(Beginning of Data to process)

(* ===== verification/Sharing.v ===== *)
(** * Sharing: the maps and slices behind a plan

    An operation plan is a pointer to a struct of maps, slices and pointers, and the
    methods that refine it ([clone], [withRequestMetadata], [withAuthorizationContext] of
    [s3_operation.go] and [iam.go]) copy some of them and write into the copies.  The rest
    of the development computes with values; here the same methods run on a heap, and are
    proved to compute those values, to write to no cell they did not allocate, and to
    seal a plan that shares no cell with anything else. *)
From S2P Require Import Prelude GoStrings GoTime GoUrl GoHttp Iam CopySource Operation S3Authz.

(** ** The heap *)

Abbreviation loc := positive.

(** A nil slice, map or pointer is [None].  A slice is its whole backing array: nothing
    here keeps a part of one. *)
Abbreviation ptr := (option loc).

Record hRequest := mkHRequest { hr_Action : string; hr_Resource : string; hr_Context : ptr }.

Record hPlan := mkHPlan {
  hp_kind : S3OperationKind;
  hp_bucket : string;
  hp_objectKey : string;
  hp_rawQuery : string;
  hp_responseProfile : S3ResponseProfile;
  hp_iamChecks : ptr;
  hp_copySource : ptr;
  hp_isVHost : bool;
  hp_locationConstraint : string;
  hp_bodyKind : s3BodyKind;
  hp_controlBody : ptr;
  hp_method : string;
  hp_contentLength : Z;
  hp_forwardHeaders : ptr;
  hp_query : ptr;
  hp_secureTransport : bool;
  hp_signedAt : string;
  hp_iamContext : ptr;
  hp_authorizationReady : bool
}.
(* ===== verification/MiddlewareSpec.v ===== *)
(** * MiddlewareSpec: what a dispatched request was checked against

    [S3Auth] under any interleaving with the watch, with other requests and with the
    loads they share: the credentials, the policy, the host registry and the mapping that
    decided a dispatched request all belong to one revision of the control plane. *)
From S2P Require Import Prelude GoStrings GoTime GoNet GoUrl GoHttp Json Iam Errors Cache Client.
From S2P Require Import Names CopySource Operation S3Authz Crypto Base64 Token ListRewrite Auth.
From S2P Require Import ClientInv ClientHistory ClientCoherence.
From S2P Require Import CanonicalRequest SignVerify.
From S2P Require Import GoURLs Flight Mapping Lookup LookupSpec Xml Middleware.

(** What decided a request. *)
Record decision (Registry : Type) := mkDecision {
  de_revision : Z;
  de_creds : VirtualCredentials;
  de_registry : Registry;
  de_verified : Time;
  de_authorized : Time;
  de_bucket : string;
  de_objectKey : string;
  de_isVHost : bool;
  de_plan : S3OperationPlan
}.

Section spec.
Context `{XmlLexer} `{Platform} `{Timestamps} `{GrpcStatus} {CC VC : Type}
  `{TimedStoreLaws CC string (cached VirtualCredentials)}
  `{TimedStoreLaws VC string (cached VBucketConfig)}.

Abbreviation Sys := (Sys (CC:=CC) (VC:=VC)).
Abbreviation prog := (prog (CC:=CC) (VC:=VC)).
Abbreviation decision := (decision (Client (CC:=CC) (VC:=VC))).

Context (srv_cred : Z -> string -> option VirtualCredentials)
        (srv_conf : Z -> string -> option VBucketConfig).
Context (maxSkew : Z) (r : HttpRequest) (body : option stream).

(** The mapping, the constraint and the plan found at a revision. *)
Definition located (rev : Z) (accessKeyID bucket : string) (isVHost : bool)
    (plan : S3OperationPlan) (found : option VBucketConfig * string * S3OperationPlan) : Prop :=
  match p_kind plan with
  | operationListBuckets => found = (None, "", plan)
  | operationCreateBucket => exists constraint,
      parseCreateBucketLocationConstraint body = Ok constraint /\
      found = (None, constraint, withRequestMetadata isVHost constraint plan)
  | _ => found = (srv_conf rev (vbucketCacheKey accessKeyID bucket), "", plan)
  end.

(End of Data to process)
(Beginning of Data to process)

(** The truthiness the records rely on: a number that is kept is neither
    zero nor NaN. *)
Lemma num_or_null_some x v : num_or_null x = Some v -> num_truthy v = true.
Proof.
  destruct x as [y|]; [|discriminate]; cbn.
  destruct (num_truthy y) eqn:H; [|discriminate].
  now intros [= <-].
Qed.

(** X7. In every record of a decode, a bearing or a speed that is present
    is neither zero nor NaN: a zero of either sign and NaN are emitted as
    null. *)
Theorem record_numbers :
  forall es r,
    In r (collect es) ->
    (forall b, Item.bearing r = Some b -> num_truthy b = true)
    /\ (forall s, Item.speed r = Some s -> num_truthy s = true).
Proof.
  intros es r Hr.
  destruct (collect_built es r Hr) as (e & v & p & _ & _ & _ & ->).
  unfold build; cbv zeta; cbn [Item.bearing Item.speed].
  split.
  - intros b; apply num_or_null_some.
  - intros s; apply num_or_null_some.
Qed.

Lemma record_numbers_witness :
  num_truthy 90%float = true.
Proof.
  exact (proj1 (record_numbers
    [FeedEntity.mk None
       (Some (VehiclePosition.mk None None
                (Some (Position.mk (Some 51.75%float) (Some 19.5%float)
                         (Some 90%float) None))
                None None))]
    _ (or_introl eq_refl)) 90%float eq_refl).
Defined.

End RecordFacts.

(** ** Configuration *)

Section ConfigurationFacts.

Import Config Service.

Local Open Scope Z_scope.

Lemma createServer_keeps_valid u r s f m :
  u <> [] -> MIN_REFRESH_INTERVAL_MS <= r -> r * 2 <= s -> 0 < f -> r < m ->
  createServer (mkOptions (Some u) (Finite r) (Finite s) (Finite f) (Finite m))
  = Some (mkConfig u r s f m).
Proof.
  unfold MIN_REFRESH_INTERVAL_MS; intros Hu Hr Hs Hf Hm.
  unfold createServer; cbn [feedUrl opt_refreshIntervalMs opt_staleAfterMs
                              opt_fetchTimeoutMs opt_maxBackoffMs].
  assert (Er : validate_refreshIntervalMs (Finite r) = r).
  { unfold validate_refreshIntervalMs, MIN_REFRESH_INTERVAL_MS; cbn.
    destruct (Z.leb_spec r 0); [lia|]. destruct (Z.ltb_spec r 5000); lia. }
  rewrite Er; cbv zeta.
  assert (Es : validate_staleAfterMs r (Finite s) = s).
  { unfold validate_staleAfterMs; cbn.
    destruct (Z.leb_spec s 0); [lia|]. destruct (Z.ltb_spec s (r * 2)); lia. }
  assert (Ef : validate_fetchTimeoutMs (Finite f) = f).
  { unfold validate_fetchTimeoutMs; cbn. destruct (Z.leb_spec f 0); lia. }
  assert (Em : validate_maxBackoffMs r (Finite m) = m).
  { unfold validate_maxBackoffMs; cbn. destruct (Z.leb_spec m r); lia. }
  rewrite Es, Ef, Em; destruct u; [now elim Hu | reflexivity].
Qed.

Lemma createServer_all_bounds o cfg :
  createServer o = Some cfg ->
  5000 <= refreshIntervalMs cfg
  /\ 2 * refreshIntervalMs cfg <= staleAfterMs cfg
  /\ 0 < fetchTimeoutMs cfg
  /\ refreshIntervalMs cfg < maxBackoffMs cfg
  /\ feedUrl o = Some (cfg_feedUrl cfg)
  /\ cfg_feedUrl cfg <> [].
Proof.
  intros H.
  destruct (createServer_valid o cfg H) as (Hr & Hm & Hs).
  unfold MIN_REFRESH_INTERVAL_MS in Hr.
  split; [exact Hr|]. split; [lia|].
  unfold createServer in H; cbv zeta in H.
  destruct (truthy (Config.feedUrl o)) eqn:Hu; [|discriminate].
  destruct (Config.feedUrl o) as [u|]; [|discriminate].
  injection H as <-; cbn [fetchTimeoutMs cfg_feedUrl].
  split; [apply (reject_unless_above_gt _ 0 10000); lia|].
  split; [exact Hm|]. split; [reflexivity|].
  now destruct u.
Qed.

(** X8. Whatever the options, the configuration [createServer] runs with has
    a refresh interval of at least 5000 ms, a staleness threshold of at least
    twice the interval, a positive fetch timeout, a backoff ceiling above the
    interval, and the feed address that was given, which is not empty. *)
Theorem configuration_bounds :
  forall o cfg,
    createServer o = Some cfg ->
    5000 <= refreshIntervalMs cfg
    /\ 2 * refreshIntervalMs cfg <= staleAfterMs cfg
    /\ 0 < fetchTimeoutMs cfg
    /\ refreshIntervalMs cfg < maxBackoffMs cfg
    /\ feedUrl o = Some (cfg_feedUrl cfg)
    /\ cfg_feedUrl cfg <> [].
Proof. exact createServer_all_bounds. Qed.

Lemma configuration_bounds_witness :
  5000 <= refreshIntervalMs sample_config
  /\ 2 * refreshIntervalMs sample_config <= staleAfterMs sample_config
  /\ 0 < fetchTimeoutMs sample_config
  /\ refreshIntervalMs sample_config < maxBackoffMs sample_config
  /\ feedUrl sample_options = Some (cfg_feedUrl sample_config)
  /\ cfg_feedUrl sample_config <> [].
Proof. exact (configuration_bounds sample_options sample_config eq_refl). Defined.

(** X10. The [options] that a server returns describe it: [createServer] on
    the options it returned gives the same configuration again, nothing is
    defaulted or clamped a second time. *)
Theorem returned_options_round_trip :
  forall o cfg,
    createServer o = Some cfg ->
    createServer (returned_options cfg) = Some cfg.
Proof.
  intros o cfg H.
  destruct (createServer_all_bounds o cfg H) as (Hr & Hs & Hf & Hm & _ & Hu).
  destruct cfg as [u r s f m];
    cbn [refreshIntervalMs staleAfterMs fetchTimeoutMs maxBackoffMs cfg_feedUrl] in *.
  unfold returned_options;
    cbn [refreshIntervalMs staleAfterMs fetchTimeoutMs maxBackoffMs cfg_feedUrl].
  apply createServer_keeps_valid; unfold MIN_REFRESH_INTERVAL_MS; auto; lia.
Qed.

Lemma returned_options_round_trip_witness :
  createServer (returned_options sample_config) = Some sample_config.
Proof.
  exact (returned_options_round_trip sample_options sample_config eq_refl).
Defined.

(End of Data to process)
(Beginning of Data to process)

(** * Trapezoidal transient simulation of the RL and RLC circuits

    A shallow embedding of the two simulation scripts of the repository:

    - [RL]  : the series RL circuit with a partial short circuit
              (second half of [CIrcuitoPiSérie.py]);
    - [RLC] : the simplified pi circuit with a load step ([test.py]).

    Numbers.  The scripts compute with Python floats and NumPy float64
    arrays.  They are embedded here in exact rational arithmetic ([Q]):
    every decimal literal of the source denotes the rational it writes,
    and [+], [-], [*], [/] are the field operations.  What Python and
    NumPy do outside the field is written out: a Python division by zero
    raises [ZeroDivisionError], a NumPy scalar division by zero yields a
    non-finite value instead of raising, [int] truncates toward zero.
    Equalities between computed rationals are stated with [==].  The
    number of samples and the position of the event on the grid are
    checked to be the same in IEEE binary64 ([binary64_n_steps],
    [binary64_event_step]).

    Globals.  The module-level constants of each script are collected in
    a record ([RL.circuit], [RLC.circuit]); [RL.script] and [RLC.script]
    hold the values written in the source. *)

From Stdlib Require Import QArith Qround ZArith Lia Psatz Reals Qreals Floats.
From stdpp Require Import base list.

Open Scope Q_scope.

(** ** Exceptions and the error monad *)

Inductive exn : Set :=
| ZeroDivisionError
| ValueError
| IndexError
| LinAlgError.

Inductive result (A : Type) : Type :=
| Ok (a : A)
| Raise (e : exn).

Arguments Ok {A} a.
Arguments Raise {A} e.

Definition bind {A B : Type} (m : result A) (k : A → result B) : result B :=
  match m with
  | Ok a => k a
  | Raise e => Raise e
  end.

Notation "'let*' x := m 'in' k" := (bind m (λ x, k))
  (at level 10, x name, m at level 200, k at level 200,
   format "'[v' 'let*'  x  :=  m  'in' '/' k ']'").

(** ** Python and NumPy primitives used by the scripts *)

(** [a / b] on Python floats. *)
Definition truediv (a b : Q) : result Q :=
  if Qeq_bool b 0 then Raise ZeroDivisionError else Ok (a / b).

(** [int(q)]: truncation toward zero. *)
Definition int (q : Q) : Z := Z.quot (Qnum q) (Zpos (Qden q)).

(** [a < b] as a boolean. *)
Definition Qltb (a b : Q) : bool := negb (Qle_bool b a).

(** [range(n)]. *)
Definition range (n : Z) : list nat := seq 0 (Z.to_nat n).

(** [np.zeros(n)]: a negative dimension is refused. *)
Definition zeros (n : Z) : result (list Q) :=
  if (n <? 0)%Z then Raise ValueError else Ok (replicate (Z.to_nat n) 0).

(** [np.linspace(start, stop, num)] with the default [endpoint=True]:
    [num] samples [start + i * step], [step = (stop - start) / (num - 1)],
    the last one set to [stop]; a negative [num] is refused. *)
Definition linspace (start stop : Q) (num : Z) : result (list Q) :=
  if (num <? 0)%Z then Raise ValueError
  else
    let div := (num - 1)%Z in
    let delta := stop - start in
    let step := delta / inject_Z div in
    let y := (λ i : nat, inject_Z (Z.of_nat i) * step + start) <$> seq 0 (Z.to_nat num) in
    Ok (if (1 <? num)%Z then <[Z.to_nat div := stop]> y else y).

(End of Data to process)

**Directions for this task**
Your answer should consist only of the lines above between the line holding "(* ===== verification/Sharing.v ===== *)" and the line holding "seal a plan", inclusive, each transcribed exactly.

**Reply to the task**
(* ===== verification/Sharing.v ===== *)
(** * Sharing: the maps and slices behind a plan

    An operation plan is a pointer to a struct of maps, slices and pointers, and the
    methods that refine it ([clone], [withRequestMetadata], [withAuthorizationContext] of
    [s3_operation.go] and [iam.go]) copy some of them and write into the copies.  The rest
    of the development computes with values; here the same methods run on a heap, and are
    proved to compute those values, to write to no cell they did not allocate, and to
    seal a plan that shares no cell with anything else. *)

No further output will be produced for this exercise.